• Problem to work on:
Give the number of lines in the records that include the word "VBool", and nothing besides.

[Collection entries]
-- -- --

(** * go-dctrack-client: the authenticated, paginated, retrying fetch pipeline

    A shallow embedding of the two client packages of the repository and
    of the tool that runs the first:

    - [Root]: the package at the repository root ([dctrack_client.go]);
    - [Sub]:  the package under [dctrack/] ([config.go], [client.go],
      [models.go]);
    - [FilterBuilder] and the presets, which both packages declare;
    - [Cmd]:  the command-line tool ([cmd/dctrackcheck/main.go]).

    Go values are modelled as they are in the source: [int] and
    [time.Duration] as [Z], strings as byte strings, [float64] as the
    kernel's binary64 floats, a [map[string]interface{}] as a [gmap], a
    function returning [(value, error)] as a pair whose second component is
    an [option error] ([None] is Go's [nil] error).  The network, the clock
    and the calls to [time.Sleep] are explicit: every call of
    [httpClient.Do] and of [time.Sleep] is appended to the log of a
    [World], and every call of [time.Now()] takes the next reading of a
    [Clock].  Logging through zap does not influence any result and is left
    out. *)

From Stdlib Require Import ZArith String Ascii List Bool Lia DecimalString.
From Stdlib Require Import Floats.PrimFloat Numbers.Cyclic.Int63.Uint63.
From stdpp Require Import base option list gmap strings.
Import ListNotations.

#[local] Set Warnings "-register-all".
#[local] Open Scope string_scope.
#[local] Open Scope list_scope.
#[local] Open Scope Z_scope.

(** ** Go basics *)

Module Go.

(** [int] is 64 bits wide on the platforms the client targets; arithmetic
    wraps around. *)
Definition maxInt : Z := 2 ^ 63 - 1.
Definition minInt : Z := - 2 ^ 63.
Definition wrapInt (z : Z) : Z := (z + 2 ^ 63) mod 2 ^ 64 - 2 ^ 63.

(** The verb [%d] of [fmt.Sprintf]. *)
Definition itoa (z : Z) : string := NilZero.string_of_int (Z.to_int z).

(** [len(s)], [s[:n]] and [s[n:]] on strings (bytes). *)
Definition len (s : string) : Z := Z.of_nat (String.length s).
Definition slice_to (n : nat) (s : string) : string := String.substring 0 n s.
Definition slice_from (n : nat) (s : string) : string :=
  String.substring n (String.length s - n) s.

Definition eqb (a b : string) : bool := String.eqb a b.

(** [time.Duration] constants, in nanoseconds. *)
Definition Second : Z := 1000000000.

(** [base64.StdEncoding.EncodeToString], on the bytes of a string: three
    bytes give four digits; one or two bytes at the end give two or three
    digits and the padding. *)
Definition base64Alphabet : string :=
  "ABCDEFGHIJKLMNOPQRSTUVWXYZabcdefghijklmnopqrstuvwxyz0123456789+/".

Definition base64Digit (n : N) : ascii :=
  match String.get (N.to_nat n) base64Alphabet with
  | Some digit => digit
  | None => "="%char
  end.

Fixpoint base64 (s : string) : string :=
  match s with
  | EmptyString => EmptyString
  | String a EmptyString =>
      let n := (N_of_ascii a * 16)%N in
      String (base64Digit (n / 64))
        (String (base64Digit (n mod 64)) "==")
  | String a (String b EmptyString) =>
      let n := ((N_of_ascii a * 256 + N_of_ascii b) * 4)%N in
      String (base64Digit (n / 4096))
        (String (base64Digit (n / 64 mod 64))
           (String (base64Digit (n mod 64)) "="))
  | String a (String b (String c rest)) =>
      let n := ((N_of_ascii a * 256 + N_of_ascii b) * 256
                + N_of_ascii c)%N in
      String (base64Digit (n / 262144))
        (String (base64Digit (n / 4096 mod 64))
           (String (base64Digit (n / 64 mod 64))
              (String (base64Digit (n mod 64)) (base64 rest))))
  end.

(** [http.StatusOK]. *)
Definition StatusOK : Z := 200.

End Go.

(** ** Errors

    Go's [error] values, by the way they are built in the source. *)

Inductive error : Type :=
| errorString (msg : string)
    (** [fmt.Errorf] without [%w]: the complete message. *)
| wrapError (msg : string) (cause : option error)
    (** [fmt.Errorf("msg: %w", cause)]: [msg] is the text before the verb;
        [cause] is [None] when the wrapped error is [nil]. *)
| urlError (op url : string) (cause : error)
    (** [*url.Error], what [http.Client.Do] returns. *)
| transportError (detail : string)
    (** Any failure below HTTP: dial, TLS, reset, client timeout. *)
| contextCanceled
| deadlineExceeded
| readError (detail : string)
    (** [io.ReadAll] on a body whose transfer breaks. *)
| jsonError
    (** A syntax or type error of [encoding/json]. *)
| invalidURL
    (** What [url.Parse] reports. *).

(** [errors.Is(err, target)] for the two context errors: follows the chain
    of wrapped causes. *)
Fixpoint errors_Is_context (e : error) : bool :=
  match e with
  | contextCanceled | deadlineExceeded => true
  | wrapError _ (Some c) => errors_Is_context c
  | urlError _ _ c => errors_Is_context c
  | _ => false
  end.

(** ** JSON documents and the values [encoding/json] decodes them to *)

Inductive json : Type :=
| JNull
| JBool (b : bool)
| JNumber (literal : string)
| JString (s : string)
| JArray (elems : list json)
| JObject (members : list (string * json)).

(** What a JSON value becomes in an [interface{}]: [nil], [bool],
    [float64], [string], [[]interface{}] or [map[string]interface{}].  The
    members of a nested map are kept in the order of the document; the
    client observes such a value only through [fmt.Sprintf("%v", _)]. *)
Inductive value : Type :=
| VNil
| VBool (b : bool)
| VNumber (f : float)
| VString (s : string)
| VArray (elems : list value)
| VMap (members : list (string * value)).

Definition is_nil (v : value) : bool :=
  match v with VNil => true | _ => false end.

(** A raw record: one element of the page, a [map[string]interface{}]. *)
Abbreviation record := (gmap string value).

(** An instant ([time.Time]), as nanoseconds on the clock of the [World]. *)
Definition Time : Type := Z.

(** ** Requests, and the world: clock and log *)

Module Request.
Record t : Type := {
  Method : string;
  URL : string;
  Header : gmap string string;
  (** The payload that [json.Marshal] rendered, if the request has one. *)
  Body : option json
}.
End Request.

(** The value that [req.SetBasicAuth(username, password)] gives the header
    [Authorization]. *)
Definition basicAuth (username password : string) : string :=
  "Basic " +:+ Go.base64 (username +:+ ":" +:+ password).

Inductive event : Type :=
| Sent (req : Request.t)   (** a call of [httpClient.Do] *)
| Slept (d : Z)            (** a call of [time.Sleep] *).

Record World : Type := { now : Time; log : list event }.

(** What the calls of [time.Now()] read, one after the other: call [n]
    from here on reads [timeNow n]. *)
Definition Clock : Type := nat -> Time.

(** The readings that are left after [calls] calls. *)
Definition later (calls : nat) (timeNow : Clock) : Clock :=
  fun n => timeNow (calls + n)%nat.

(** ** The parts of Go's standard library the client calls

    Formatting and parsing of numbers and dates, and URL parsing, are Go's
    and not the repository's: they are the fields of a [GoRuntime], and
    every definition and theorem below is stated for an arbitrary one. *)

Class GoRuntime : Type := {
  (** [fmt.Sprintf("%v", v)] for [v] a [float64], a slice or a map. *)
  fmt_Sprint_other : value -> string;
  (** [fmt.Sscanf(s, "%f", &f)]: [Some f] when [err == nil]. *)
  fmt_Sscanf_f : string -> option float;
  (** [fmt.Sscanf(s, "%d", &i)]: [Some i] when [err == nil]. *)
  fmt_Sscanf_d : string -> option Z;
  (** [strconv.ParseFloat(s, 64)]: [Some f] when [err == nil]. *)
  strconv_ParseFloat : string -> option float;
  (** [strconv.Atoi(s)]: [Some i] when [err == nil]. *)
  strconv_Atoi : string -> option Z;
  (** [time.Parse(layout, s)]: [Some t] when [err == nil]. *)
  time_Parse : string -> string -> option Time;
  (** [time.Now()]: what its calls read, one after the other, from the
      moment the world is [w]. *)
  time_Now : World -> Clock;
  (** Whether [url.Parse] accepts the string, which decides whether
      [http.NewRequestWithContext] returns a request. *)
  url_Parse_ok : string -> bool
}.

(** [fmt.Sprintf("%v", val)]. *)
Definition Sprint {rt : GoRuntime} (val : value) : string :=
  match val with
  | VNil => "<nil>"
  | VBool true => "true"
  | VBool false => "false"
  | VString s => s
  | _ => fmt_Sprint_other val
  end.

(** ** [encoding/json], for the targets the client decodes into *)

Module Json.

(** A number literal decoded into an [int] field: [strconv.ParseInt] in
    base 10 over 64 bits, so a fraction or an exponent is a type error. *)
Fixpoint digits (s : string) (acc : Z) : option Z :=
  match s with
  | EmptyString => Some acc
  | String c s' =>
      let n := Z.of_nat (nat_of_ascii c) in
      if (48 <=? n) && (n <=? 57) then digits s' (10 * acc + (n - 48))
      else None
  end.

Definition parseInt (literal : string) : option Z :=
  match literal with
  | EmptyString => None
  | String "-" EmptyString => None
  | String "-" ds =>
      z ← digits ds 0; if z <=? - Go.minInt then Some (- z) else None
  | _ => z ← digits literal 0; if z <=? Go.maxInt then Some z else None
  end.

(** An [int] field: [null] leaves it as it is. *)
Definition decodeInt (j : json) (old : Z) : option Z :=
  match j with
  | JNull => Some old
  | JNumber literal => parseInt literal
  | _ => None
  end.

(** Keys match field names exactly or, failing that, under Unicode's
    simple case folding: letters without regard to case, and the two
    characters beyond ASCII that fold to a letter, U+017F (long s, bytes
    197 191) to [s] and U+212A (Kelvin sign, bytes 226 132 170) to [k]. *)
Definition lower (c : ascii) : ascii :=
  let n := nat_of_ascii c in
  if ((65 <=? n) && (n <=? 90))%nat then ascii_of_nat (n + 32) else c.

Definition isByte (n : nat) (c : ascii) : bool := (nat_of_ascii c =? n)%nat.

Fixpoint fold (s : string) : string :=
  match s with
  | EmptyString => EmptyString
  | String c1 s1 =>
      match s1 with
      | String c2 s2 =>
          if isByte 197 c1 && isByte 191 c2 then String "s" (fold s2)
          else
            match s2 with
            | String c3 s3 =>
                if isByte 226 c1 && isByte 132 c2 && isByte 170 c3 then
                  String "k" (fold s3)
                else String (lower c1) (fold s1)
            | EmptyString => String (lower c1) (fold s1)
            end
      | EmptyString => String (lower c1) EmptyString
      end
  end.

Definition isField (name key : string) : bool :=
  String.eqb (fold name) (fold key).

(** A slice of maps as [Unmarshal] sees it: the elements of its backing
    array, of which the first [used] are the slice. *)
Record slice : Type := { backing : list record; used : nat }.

-- -- --

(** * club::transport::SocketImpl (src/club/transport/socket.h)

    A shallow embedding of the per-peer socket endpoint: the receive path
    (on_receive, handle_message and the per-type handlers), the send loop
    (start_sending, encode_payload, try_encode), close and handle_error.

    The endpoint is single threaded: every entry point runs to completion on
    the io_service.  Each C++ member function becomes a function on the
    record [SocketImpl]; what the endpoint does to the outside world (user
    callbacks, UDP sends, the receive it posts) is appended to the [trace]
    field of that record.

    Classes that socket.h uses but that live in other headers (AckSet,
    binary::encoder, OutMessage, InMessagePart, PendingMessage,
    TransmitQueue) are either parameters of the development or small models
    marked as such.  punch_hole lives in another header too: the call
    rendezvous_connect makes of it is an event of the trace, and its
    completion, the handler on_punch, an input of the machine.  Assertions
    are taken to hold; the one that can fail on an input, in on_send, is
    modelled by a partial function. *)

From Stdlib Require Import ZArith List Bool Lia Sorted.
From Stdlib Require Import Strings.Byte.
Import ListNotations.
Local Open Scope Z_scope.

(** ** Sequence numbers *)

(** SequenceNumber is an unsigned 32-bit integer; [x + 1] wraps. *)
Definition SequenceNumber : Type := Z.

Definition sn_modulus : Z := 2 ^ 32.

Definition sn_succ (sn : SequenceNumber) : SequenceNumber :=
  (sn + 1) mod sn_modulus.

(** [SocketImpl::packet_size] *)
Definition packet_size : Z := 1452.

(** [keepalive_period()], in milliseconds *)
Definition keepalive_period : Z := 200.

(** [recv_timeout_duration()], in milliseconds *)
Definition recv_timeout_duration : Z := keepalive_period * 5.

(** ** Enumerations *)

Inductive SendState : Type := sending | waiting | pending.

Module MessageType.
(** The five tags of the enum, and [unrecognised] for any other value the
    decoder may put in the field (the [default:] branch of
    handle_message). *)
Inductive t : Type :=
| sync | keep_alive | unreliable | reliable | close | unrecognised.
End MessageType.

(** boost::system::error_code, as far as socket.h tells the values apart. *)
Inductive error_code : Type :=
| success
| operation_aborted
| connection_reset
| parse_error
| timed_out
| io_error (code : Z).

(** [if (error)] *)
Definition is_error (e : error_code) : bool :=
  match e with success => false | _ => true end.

-- -- --

• Answer for the task:
3